Start of Block

Lemma upstream_user_spec r :
  wp (upstream_user r)
    (λ u, (∀ n, content_length r = Some n → n ≤ MAX_UPSTREAM_RESPONSE_BYTES) ∧
       ∃ b, resp_bytes r = Some b ∧ len b ≤ MAX_UPSTREAM_RESPONSE_BYTES ∧
       from_slice b = Some (mkCheckAccessResponse (user_id u)))
    (λ e, (∃ m, e = Internal m) ∧
       ((∃ n, content_length r = Some n ∧ MAX_UPSTREAM_RESPONSE_BYTES < n) ∨ resp_bytes r = None ∨
        ∃ b, resp_bytes r = Some b ∧ (MAX_UPSTREAM_RESPONSE_BYTES < len b ∨ from_slice b = None))).
Proof.
  clear -from_slice. unfold upstream_user, too_large. destruct r as [s [n|] [b|]]; simpl;
    repeat (case_match; simpl); try (destruct (Z.ltb_spec MAX_UPSTREAM_RESPONSE_BYTES n); simpl; [eauto 10|]);
    try (split; [eauto|by eauto 10]);
    (destruct (Z.ltb_spec MAX_UPSTREAM_RESPONSE_BYTES (len b)); simpl; [eauto 10|]);
    (destruct (from_slice b) as [[u]|] eqn:Hb; simpl; [|eauto 10]); split; naive_solver.
Qed.
(* ===== verification/MetaTyped.v ===== *)
(** * The rows of the metadata stores are well typed

    What every table holds after any history of writing calls to the SQLite or
    the PostgreSQL store, whatever statements fail: integers within the widths
    that the readers cast to, file rows whose owner column is the namespace of
    their repository, and term rows numbered from zero without a gap. *)

From stdpp Require Import gmap sorting.
From S2P Require Import Prelude RustStd Core MetaCommon Db Sqlite Accounting MetaSpec SqliteSpec Postgres PostgresSpec.

Definition is_i64 (n : Z) : Prop := - 2 ^ 63 ≤ n < 2 ^ 63.

Definition xorb_typed (_ : XorbHash) (r : xorb_rec) : Prop :=
  is_u32 (xr_num_chunks r) ∧ is_u32 (xr_num_bytes_in_cas r) ∧ is_u32 (xr_num_bytes_on_disk r).
Definition chunk_typed (_ : ChunkHash * XorbHash) (r : chunk_rec) : Prop :=
  is_u32 (kr_chunk_index r) ∧ is_u32 (kr_byte_start r) ∧ is_u32 (kr_unpacked_bytes r).
Definition frame_typed (k : XorbHash * Z) (r : frame_rec) : Prop :=
  is_u32 k.2 ∧ is_u32 (fr_on_disk_start r) ∧ is_u32 (fr_on_disk_len r) ∧ is_u32 (fr_uncompressed_len r).
Definition file_typed (k : FileHash * str) (r : file_rec) : Prop :=
  fl_repo_type r ∈ [lit "model"; lit "dataset"; lit "space"] ∧ is_i64 (fl_total_bytes r) ∧
  fl_owner r = owner_of_id k.2.

Record typed (d : db) : Prop := {
  ty_xorbs : map_Forall xorb_typed (t_xorbs d);
  ty_chunks : map_Forall chunk_typed (t_chunks d);
  ty_frames : map_Forall frame_typed (t_frames d);
  ty_files : map_Forall file_typed (t_files d);
  ty_quotas : map_Forall (λ _, is_i64) (t_quotas d);
  ty_terms h : ∃ l, Forall wf_term l ∧ has_terms d h l;
}.

(** ** The writing calls *)

Inductive meta_write :=
| WXorb (info : XorbInfo) (chunks : list ChunkRow)
| WFile (h : FileHash) (repo : RepoRef) (terms : list FileTerm)
| WFiles (repo : RepoRef) (files : list (FileHash * list FileTerm))
| WLayout (x : XorbHash) (frames : list XorbFrameRow)
| WQuota (o : str) (limit : option Z).

(** The arguments are within their Rust types. *)
Definition wf_write (w : meta_write) : Prop :=
  match w with
  | WXorb info chunks => wf_xorb_info info ∧ Forall wf_chunk_row chunks
  | WFile _ _ terms => Forall wf_term terms
  | WFiles _ files => Forall (λ p, Forall wf_term p.2) files
  | WLayout _ frames => Forall wf_frame_row frames
  | WQuota _ limit => True
  end.

Definition write_call `{!MetadataStore store} (w : meta_write) : M unit :=
  match w with
  | WXorb info chunks => register_xorb info chunks
  | WFile h repo terms => register_file h repo terms
  | WFiles repo files => register_files repo files
  | WLayout x frames => register_xorb_layout x frames
  | WQuota o limit => set_owner_quota o limit
  end.

(** ** Statements keep the types *)

Lemma insert_ignore_all_typed {K V} `{Countable K} (P : K → V → Prop) l m :
  map_Forall P m → (∀ k v, (k, v) ∈ l → P k v) → map_Forall P (insert_ignore_all l m).
Proof.
  revert m. induction l as [|[k v] l IH]; intros m Hm Hl; [done|]. rewrite insert_ignore_all_cons.
  apply IH; [|intros k' v' Hin; apply Hl; by right]. intros i x. rewrite lookup_insert_ignore.
  destruct (m !! i) eqn:Hi; [intros [= <-]; by apply Hm|]. case_decide; [|done]. subst. intros [= <-]. apply Hl. by left.
Qed.

Lemma as_i64_typed n : is_i64 (as_i64 n).
Proof. unfold is_i64, as_i64. pose proof (Z.mod_pos_bound n (2 ^ 64) ltac:(lia)). case_match; lia. Qed.

Lemma repo_type_typed t : repo_type_text t ∈ [lit "model"; lit "dataset"; lit "space"].
Proof. destruct t; set_solver. Qed.

Lemma write_file_typed now repo d h terms :
  Forall wf_term terms → typed d → typed (write_file_db now repo d (h, terms)).
Proof.
  intros Hw [Hx Hc Hf Hfi Hq Ht].
  assert (Heq : t_xorbs (write_file_db now repo d (h, terms)) = t_xorbs d ∧
    t_chunks (write_file_db now repo d (h, terms)) = t_chunks d ∧
    t_frames (write_file_db now repo d (h, terms)) = t_frames d ∧
    t_quotas (write_file_db now repo d (h, terms)) = t_quotas d ∧
    t_files (write_file_db now repo d (h, terms)) = <[(h, repo_id repo) := file_row now repo terms]> (t_files d)).
  { unfold write_file_db. by destruct (rows_of _ _). }
  destruct Heq as (E1 & E2 & E3 & E4 & E5). split; rewrite ?E1, ?E2, ?E3, ?E4, ?E5; try done.
  - apply map_Forall_insert_2; [|done]. unfold file_typed, file_row. simpl.
    split_and!; [apply repo_type_typed|apply as_i64_typed|done].
  - intros k. destruct (Ht k) as (l & Hl & Hk). exists (if decide (k = h ∧ l = []) then terms else l).
    split; [by case_decide|by apply write_file_terms].
Qed.

Lemma write_files_typed now repo files d :
  Forall (λ p, Forall wf_term p.2) files → typed d → typed (foldl (write_file_db now repo) d files).
Proof.
  intros Hf. revert d. induction Hf as [|[h terms] files Hp _ IH]; intros d Hd; simpl; [done|].
  by apply IH, write_file_typed.
Qed.

(** ** Calls keep the types *)

Definition keeps_types (m : M unit) : Prop :=
  ∀ s, typed (database s) → wps m s (λ _ s', typed (database s')) (λ _ s', typed (database s')).

Lemma keeps_exec msg f : (∀ d, typed d → typed (f d)) → keeps_types (exec msg f).
Proof. intros Hf s Hs. by apply wps_exec; [|apply Hf]. Qed.

Lemma typed_bind (m : M unit) (k : unit → M unit) : keeps_types m → keeps_types (k tt) → keeps_types (m ≫= k).
Proof.
  intros Hm Hk s Hs. apply wps_bind. eapply wps_mono; [by apply Hm| |done]. intros [] s' Hs'. by apply Hk.
Qed.

Lemma typed_for_each {A} (f : A → M unit) l : (∀ x, x ∈ l → keeps_types (f x)) → keeps_types (for_each f l).
Proof. intros Hf s Hs. apply (wps_for_each f (λ s, typed (database s))); [|done]. intros x s' Hx Hs'. by apply Hf. Qed.

Lemma keeps_in_tx b c (m : M unit) : keeps_types m → keeps_types (in_tx b c m).
Proof.
  intros Hm s Hs. eapply wps_mono.
  - apply (wps_in_tx b c m s (λ _ d, typed d)). intros s1 Hd _. eapply wps_mono; [apply Hm; by rewrite Hd|done|done].
  - done.
  - intros e s' Hd. by rewrite Hd.
Qed.

(** A batch taken from well-formed rows is well formed. *)
Lemma chunks_of_elem {A} n (l : list A) b x : b ∈ chunks_of n l → x ∈ b → (0 < n)%nat → x ∈ l.
Proof.
  intros Hb Hx Hn. rewrite <-(concat_chunks_of n l) by done. apply list_elem_of_In, in_concat. exists b.
  split; by apply list_elem_of_In.
Qed.


Lemma keeps_batches {A} msg (f : list A → db → db) (P : A → Prop) l :
  (∀ b d, Forall P b → typed d → typed (f b d)) → Forall P l →
  keeps_types (for_each (λ b, exec msg (f b)) (chunks_of CHUNK_INSERT_BATCH l)).
Proof.
  intros Hf Hl. apply typed_for_each. intros b Hb. apply keeps_exec. intros d. apply Hf.
  rewrite Forall_forall in Hl |- *. intros x Hx. apply Hl. apply (chunks_of_elem CHUNK_INSERT_BATCH l b); [done..|].
  unfold CHUNK_INSERT_BATCH. lia.
Qed.

Lemma typed_gets {A} (f : store → A) (k : A → M unit) : (∀ a, keeps_types (k a)) → keeps_types (a ← gets f; k a).
Proof. intros Hk s Hs. apply wps_bind, wps_gets. by apply Hk. Qed.

Lemma register_xorb_keeps info chunks :
  wf_xorb_info info → Forall wf_chunk_row chunks → keeps_types (sq_register_xorb info chunks).
Proof.
  intros Hi Hc. apply keeps_in_tx, typed_gets. intros now. apply typed_bind.
  - apply keeps_exec. intros d [Hx ????]. split; try done. simpl. intros i x. rewrite lookup_insert_ignore.
    destruct (t_xorbs d !! i) eqn:Hl; [intros [= <-]; by apply Hx|]. case_decide; [|done]. by intros [= <-].
  - apply (keeps_batches _ _ wf_chunk_row); [|done]. intros b d Hb [? Hk ???]. split; try done. simpl.
    apply insert_ignore_all_typed; [done|]. intros k v (c & [= -> ->] & Hin)%list_elem_of_fmap.
    rewrite Forall_forall in Hb. by apply Hb.
Qed.

Lemma register_layout_keeps x frames : Forall wf_frame_row frames → keeps_types (sq_register_xorb_layout x frames).
Proof.
  intros Hf. unfold sq_register_xorb_layout. destruct frames as [|f frames]; [by intros s|]. apply keeps_in_tx.
  apply (keeps_batches _ _ wf_frame_row); [|done]. intros b d Hb [?? Hk ??]. split; try done. simpl.
  apply insert_ignore_all_typed; [done|]. intros k v (g & [= -> ->] & Hin)%list_elem_of_fmap.
  rewrite Forall_forall in Hb. by apply Hb.
Qed.

Lemma set_quota_keeps o q : keeps_types (sq_set_owner_quota o q).
Proof.
  destruct q as [n|]; apply keeps_exec; intros d [???? Hq ?]; split; try done; simpl.
  - apply map_Forall_insert_2; [apply as_i64_typed|done].
  - by apply map_Forall_delete.
Qed.

(** A call whose effect is that of registering files, all or nothing. *)
Lemma registration_keeps (m : M unit) (repo : RepoRef) files :
  Forall (λ p, Forall wf_term p.2) files →
  (∀ s, wps m s (λ _ s', database s' = foldl (write_file_db (now_unix (clock s)) repo) (database s) files)
     (λ _ s', database s' = database s)) →
  keeps_types m.
Proof.
  intros Hf Hm s Hs. eapply wps_mono; [apply Hm|..]; cbv beta; [intros _ s' ->|intros _ s' ->; done].
  by apply write_files_typed.
Qed.

Section calls.
#[local] Set Default Proof Using "Type*".
Variable decode_error : string → str.
Variable choose : ∀ A : Type, list A → option A.
Hypothesis choose_spec : ∀ A (l : list A),
  match choose _ l with Some x => x ∈ l | None => l = [] end.

(** A file alone is a batch of one. *)
Lemma single_wps (m : M unit) repo h terms s :
  (∀ s, wps m s (λ _ s', database s' = write_file_db (now_unix (clock s)) repo (database s) (h, terms) ∧
     clock s' = clock s) (λ _ _, True)) →
  wps (in_tx "begin: " "commit: " m) s
    (λ _ s', database s' = foldl (write_file_db (now_unix (clock s)) repo) (database s) [(h, terms)])
    (λ _ s', database s' = database s).
Proof.
  intros Hm. apply (wps_in_tx _ _ m s (λ _ d, d = _)). intros s1 Hd Hc.
  eapply wps_mono; [apply Hm| |done]. cbv beta. intros u s2 [-> _]. by rewrite Hd, Hc.
Qed.

Definition server_call (ops : MetadataStore store) (w : meta_write) (s : store) : store :=
  (@write_call ops w s).2.

Lemma call_typed (m : M unit) s : keeps_types m → typed (database s) → typed (database (m s).2).
Proof.
  intros Hm Hs. specialize (Hm s Hs). unfold wps in Hm. by destruct (m s) as [[?|?| |] ?].
Qed.

Lemma sqlite_call_keeps w : wf_write w → keeps_types (@write_call (SqliteMetadataStore_ops decode_error choose) w).
Proof.
  destruct w as [info chunks|h repo terms|repo files|x frames|o q]; simpl; intros Hw.
  - destruct Hw. by apply register_xorb_keeps.
  - apply (registration_keeps _ repo [(h, terms)]); [by repeat constructor|]. intros s. apply single_wps.
    by apply write_file_wps.
  - apply (registration_keeps _ repo files); [done|]. by apply register_files_wps.
  - by apply register_layout_keeps.
  - apply set_quota_keeps.
Qed.

Lemma postgres_call_keeps w : wf_write w → keeps_types (@write_call (PostgresMetadataStore_ops decode_error choose) w).
Proof.
  destruct w as [info chunks|h repo terms|repo files|x frames|o q]; simpl; intros Hw.
  - destruct Hw. by apply register_xorb_keeps.
  - apply (registration_keeps _ repo [(h, terms)]); [by repeat constructor|]. intros s. apply single_wps.
    by apply pg_write_file_wps.
  - apply (registration_keeps _ repo files); [done|]. by apply pg_register_files_wps.
  - by apply register_layout_keeps.
  - apply set_quota_keeps.
Qed.

(** C20. The tables are well typed after any history of writing calls, whatever
    statements fail, in both stores: every integer is within the width that its
    readers cast to, so no cast loses bits; the owner column of a file is the
    namespace of its repository; the terms of a file are numbered from zero
    without a gap. *)
Theorem stored_rows_typed ops ws s :
  ops = SqliteMetadataStore_ops decode_error choose ∨ ops = PostgresMetadataStore_ops decode_error choose →
  Forall wf_write ws → typed (database s) →
  typed (database (foldl (λ s w, server_call ops w s) s ws)).
Proof.
  intros Hops Hws. revert s. induction Hws as [|w ws Hw _ IH]; intros s Hs; simpl; [done|].
  apply IH, call_typed; [|done]. destruct Hops as [->| ->]; [by apply sqlite_call_keeps|by apply postgres_call_keeps].
Qed.
End calls.

Lemma empty_typed : typed empty_db.
Proof. split; try apply map_Forall_empty. intros h. exists []. split; [done|apply empty_has_terms]. Qed.

(** Alice's file, a quota above the signed range, and a failing registration. *)
Lemma stored_rows_typed_witness :
  let ws := [WFiles repo_a [(file1, [example_term x0a 4; example_term x0b 6])];
             WQuota (lit "alice") (Some (2 ^ 63)); WFile file1 repo_b [example_term x0c 10]] in
  let s := foldl (λ s w, server_call (PostgresMetadataStore_ops no_column first_row) w s)
    (mkStore empty_db 1000 (replicate 8 None ++ [Some (lit "deadlock detected")])) ws in
  t_quotas (database s) !! lit "alice" = Some (- 2 ^ 63) ∧
  t_files (database s) !! (file1, repo_id repo_b) = None ∧ typed (database s).
Proof.
  cbv zeta. split; [vm_compute; reflexivity|]. split; [vm_compute; reflexivity|].
  apply (stored_rows_typed no_column first_row first_row_spec); [by right| |exact empty_typed].
  assert (Hterm : ∀ x n, 0 ≤ n ≤ 10 → wf_term (example_term x n)) by (intros; unfold wf_term, is_u32; simpl; lia).
  repeat (apply Forall_cons_2 || apply Forall_nil_2); simpl; auto;
    repeat (apply Forall_cons_2 || apply Forall_nil_2); apply Hterm; lia.
Defined.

End of Block

* _Task requirements_
Return each line of the data where the word "induction" appears.

* _Written answer_
  revert m. induction l as [|[k v] l IH]; intros m Hm Hl; [done|]. rewrite insert_ignore_all_cons.
  intros Hf. revert d. induction Hf as [|[h terms] files Hp _ IH]; intros d Hd; simpl; [done|].
  intros Hops Hws. revert s. induction Hws as [|w ws Hw _ IH]; intros s Hs; simpl; [done|].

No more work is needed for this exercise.